• Problem description:
Some entries follow. Reproduce exactly the lines starting at the one with "w_calls : nat;" and stopping after the one with "component only. *)".

======== Extracted data

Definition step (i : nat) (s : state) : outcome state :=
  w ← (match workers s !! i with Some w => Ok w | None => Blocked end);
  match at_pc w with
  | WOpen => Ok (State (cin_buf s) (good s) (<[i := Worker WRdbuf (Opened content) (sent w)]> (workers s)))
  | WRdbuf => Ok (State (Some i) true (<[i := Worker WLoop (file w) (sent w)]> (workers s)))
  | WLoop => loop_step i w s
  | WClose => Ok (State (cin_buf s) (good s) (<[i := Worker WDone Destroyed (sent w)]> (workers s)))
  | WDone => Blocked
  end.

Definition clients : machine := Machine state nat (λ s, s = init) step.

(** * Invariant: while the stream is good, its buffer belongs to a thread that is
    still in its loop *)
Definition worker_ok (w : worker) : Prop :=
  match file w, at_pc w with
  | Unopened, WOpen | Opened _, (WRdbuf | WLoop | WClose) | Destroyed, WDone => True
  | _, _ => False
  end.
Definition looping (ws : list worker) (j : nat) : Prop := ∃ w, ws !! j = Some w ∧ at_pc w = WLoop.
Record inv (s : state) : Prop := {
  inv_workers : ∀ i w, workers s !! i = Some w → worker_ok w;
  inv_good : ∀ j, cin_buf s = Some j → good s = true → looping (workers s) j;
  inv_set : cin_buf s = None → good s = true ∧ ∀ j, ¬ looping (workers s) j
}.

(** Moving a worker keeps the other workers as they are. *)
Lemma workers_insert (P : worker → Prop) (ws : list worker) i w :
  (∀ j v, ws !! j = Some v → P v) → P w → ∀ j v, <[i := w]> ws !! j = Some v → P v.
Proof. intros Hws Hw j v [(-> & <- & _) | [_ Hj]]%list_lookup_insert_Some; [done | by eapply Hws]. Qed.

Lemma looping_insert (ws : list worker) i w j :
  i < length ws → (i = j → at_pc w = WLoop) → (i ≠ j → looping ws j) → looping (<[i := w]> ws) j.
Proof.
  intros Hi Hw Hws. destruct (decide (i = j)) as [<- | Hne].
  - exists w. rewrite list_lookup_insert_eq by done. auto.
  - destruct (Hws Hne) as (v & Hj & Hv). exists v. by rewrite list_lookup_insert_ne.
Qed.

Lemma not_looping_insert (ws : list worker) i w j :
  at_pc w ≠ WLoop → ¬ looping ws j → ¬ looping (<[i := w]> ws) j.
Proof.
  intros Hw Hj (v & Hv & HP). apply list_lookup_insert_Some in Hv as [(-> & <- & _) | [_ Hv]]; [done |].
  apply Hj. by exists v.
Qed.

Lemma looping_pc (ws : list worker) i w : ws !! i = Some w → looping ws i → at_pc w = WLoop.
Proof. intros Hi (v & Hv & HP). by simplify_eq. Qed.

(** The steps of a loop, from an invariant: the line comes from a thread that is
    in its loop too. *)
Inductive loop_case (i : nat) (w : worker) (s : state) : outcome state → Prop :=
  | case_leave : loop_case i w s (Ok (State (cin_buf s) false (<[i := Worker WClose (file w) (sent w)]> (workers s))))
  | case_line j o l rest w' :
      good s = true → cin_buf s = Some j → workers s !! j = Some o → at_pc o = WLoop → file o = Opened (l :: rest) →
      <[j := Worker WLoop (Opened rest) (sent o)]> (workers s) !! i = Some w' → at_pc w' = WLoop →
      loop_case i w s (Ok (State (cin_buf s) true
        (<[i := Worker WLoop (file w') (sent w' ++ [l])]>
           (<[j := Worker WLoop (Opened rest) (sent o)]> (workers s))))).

================
======== Extracted data

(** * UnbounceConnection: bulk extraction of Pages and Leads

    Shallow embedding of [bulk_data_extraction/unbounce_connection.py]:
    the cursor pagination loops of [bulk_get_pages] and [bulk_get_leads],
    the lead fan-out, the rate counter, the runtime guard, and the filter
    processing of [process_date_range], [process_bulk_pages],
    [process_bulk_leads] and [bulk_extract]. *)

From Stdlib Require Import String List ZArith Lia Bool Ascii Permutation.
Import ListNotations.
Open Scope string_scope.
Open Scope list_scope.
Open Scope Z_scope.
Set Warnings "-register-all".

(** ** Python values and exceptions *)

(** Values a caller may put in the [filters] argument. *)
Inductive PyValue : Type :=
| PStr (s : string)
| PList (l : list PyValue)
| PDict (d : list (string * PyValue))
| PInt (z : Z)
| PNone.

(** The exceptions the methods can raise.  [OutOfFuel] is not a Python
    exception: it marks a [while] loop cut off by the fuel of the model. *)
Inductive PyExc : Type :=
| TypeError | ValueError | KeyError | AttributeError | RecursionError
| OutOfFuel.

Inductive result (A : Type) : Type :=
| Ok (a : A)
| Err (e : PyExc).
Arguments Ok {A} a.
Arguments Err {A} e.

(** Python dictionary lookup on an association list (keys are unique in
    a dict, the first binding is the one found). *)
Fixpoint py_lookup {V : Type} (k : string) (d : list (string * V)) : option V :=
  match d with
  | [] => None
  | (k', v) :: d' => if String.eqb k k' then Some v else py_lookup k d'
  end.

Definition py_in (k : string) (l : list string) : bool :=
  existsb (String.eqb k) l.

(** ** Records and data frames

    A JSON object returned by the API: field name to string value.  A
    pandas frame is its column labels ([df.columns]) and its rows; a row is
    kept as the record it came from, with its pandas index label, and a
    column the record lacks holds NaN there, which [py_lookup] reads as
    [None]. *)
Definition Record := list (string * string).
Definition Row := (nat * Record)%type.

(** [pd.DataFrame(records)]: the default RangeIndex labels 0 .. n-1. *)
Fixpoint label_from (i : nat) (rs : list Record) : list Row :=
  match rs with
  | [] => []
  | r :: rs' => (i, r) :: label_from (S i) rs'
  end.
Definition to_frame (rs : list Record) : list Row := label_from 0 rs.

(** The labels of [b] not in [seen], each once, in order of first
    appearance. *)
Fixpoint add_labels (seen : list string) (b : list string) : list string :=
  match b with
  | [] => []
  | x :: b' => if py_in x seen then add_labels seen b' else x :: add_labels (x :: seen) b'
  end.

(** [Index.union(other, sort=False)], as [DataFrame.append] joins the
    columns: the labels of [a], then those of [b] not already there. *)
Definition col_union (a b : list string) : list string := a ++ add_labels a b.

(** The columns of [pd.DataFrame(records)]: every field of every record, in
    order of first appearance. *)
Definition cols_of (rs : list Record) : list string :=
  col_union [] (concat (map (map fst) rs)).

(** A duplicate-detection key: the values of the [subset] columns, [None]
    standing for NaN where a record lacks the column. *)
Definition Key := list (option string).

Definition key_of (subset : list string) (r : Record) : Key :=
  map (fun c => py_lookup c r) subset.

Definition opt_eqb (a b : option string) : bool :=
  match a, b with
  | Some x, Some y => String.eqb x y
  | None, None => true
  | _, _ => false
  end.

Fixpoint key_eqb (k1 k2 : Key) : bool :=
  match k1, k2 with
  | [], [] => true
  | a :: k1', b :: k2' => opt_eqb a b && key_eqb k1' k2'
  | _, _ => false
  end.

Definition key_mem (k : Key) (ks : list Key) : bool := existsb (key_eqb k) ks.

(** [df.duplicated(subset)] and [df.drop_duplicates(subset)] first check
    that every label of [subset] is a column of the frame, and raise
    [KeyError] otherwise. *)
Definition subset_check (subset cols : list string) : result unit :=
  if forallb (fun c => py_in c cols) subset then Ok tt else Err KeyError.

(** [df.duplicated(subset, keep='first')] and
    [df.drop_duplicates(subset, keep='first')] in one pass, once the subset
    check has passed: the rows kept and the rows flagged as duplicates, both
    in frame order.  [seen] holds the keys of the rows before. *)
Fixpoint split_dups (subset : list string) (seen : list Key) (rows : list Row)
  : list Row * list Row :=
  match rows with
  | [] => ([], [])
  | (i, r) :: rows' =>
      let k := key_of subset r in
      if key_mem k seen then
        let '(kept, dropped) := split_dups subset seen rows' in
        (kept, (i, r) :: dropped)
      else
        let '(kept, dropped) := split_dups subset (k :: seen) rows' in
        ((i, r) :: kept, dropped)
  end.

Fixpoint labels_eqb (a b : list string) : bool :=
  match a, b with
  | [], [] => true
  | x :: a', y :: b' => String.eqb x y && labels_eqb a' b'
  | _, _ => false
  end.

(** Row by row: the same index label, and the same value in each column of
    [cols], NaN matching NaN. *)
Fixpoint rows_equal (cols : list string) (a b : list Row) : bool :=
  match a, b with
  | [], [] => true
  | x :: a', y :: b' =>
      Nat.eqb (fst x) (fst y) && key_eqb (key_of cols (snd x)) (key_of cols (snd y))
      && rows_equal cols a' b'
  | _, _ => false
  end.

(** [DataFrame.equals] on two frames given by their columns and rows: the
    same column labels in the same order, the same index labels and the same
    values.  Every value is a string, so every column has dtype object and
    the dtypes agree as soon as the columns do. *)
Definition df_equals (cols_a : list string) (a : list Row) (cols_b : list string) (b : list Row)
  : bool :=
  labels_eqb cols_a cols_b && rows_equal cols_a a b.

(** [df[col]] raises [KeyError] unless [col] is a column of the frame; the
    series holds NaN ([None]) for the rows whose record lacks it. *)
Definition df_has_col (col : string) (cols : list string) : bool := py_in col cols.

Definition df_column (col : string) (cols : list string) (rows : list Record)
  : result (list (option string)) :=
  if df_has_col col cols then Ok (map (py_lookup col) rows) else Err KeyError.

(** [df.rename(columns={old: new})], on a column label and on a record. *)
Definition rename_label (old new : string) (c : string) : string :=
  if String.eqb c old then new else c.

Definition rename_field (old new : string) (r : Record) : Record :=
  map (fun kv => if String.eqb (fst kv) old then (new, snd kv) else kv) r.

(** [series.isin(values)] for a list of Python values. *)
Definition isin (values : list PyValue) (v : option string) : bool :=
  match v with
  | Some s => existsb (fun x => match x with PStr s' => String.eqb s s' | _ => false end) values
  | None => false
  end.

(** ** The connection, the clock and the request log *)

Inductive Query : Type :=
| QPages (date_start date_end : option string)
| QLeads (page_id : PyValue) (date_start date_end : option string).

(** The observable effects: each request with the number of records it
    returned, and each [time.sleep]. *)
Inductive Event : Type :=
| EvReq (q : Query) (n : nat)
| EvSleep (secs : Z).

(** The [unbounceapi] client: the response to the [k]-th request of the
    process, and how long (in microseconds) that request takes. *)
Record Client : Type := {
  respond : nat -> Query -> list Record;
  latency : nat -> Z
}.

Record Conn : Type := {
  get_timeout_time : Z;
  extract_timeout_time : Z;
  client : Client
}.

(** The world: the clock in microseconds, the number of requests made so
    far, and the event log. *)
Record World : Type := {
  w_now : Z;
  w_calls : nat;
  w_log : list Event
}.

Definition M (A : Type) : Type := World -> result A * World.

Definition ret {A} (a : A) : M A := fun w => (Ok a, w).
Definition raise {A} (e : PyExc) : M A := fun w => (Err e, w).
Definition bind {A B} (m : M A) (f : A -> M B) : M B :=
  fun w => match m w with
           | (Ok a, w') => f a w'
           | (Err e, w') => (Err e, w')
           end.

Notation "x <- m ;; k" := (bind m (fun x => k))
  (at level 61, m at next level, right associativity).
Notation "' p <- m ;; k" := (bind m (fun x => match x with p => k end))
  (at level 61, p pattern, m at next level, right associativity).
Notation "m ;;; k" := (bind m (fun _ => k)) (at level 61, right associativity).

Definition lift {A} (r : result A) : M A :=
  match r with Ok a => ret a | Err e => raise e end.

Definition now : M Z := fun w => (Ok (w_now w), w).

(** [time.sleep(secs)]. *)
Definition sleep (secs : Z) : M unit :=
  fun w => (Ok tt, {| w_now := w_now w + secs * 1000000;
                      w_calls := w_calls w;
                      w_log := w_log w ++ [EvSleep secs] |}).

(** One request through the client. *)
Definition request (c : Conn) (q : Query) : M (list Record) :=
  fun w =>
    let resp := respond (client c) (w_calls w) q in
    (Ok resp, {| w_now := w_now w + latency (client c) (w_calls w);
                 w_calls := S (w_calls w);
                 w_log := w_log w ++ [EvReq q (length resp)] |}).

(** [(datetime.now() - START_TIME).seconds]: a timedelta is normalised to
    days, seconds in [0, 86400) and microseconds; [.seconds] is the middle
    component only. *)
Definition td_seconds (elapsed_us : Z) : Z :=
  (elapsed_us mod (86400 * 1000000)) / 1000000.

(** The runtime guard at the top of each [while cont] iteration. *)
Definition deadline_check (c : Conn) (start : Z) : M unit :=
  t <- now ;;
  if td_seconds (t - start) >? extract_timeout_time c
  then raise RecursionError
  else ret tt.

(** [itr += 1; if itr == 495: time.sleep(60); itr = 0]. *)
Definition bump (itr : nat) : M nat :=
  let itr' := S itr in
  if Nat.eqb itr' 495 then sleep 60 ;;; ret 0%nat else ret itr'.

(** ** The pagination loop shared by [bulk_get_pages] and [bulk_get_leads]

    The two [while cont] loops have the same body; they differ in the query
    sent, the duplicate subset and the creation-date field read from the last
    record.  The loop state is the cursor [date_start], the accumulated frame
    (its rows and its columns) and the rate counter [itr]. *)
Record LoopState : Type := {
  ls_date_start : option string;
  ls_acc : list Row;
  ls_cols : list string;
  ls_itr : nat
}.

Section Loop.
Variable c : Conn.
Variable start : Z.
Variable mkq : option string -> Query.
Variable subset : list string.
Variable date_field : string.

================

• Exercise solution:
  w_calls : nat;
  w_log : list Event
}.

Definition M (A : Type) : Type := World -> result A * World.

Definition ret {A} (a : A) : M A := fun w => (Ok a, w).
Definition raise {A} (e : PyExc) : M A := fun w => (Err e, w).
Definition bind {A B} (m : M A) (f : A -> M B) : M B :=
  fun w => match m w with
           | (Ok a, w') => f a w'
           | (Err e, w') => (Err e, w')
           end.

Notation "x <- m ;; k" := (bind m (fun x => k))
  (at level 61, m at next level, right associativity).
Notation "' p <- m ;; k" := (bind m (fun x => match x with p => k end))
  (at level 61, p pattern, m at next level, right associativity).
Notation "m ;;; k" := (bind m (fun _ => k)) (at level 61, right associativity).

Definition lift {A} (r : result A) : M A :=
  match r with Ok a => ret a | Err e => raise e end.

Definition now : M Z := fun w => (Ok (w_now w), w).

(** [time.sleep(secs)]. *)
Definition sleep (secs : Z) : M unit :=
  fun w => (Ok tt, {| w_now := w_now w + secs * 1000000;
                      w_calls := w_calls w;
                      w_log := w_log w ++ [EvSleep secs] |}).

(** One request through the client. *)
Definition request (c : Conn) (q : Query) : M (list Record) :=
  fun w =>
    let resp := respond (client c) (w_calls w) q in
    (Ok resp, {| w_now := w_now w + latency (client c) (w_calls w);
                 w_calls := S (w_calls w);
                 w_log := w_log w ++ [EvReq q (length resp)] |}).

(** [(datetime.now() - START_TIME).seconds]: a timedelta is normalised to
    days, seconds in [0, 86400) and microseconds; [.seconds] is the middle
    component only. *)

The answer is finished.